DATA EXCERPTS -
---

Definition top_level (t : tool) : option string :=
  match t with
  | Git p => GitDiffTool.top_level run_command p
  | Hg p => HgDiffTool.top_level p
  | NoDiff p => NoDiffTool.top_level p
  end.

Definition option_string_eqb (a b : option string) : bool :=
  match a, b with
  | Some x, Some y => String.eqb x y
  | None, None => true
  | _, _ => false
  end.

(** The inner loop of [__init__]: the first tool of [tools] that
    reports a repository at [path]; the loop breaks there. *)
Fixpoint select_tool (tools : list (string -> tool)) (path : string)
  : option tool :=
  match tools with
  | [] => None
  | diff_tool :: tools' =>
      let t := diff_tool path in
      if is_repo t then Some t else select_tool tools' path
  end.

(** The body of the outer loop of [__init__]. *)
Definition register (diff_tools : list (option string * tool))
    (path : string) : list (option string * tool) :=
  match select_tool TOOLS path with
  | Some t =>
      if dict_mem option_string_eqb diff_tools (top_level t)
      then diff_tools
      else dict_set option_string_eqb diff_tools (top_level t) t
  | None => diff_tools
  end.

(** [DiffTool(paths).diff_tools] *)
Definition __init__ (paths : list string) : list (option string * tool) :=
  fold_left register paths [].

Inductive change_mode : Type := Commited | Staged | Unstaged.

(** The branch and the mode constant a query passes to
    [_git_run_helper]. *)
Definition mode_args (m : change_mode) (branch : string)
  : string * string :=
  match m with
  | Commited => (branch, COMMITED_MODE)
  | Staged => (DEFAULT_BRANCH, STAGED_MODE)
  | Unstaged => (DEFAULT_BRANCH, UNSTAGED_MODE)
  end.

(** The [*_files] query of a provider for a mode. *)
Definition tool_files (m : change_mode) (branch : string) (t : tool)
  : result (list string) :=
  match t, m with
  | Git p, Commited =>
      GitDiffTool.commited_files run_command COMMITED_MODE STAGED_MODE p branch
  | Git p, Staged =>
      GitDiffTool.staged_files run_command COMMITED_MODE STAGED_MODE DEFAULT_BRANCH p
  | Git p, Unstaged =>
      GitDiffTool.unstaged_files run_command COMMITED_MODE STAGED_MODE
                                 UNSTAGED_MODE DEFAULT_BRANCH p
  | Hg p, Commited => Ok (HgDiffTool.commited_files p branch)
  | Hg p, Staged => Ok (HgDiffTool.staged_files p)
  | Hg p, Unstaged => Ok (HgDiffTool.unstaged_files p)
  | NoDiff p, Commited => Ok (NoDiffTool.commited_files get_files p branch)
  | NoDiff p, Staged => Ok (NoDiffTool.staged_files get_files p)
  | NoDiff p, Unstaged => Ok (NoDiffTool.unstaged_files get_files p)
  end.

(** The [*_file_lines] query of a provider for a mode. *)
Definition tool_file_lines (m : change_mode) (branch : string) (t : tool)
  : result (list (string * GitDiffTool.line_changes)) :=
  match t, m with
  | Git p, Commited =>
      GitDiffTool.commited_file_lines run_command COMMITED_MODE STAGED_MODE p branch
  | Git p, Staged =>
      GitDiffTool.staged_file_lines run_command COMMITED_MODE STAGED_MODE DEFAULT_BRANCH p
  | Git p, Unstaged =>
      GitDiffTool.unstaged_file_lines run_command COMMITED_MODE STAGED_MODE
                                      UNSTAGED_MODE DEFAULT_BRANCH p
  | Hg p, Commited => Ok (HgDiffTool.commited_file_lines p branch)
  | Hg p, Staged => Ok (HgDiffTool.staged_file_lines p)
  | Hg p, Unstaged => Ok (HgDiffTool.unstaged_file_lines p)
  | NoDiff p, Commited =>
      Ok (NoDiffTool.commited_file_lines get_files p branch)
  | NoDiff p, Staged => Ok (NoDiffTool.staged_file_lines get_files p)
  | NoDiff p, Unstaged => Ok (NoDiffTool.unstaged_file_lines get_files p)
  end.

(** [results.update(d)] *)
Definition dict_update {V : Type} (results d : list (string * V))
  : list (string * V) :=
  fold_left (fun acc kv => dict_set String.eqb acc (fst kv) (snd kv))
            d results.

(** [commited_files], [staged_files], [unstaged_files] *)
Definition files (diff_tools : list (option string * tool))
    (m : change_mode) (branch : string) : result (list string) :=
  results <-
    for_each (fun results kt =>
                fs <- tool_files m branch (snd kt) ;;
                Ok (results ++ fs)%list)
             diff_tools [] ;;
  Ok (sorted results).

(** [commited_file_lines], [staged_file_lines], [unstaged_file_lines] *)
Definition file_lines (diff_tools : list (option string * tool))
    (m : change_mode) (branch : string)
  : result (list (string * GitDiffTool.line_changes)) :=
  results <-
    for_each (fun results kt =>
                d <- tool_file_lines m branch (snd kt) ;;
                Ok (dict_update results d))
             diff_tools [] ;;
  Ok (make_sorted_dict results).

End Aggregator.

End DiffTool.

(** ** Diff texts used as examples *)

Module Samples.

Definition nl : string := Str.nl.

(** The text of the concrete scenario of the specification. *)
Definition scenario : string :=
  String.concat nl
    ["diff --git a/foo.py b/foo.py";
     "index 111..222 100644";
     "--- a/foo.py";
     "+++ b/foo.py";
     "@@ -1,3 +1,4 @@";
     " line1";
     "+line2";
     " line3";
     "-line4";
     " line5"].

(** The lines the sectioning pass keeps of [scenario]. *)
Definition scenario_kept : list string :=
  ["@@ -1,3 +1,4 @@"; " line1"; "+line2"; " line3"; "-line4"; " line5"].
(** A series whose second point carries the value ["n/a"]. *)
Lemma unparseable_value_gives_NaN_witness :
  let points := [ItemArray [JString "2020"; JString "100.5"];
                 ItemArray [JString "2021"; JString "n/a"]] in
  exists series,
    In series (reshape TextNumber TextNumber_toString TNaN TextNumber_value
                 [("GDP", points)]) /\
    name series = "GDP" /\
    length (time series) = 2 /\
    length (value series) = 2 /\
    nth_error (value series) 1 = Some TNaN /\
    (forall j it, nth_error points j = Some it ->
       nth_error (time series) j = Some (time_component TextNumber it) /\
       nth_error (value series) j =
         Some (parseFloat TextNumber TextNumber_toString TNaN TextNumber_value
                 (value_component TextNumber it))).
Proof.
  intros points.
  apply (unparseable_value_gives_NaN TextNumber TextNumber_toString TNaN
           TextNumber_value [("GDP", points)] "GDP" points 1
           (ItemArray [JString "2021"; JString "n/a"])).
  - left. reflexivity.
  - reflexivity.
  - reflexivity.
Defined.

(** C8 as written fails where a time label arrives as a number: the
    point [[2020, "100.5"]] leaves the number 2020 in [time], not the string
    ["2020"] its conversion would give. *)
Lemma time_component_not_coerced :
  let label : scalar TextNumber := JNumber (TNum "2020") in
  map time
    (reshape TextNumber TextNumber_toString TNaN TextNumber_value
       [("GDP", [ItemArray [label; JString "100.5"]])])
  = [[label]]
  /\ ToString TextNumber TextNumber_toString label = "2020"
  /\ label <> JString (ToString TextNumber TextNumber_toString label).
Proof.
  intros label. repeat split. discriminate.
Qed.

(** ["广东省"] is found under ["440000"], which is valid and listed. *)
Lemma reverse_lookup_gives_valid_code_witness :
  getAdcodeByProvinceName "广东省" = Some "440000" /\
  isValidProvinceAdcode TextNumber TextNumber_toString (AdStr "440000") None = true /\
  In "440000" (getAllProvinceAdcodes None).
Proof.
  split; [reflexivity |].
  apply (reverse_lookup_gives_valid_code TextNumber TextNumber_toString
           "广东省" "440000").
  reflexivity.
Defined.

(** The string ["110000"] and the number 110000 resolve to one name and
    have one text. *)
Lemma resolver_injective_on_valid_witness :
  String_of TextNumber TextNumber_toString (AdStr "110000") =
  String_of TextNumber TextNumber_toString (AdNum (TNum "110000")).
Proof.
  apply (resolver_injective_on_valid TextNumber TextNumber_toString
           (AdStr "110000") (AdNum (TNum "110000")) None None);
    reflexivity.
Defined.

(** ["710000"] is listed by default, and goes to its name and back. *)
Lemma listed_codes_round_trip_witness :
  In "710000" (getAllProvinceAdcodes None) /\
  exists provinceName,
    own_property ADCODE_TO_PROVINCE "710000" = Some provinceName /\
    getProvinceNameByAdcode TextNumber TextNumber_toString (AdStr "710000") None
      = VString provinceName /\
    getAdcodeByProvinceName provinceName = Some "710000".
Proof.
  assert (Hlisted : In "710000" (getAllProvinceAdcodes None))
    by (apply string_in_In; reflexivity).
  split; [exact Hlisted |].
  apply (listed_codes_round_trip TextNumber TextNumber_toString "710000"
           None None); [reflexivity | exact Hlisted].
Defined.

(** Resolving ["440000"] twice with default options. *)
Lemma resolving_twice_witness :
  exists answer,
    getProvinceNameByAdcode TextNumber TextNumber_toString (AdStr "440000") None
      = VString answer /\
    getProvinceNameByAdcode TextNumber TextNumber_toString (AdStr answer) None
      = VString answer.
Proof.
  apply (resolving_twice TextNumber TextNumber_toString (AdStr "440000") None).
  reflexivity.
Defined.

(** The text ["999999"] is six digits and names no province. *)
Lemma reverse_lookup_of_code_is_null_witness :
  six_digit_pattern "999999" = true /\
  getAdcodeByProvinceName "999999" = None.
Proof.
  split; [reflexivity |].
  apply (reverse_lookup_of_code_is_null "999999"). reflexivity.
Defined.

---

WHAT NEEDS TO BE DONE -
The reply should consist solely of the lines above from the one that has "(NoDiffTool.commited_files get_files p branch)" through the one that has "(** The [*_file_lines]", reproduced exactly.

RESPONSE TO THIS TASK -
  | NoDiff p, Commited => Ok (NoDiffTool.commited_files get_files p branch)
  | NoDiff p, Staged => Ok (NoDiffTool.staged_files get_files p)
  | NoDiff p, Unstaged => Ok (NoDiffTool.unstaged_files get_files p)
  end.

(** The [*_file_lines] query of a provider for a mode. *)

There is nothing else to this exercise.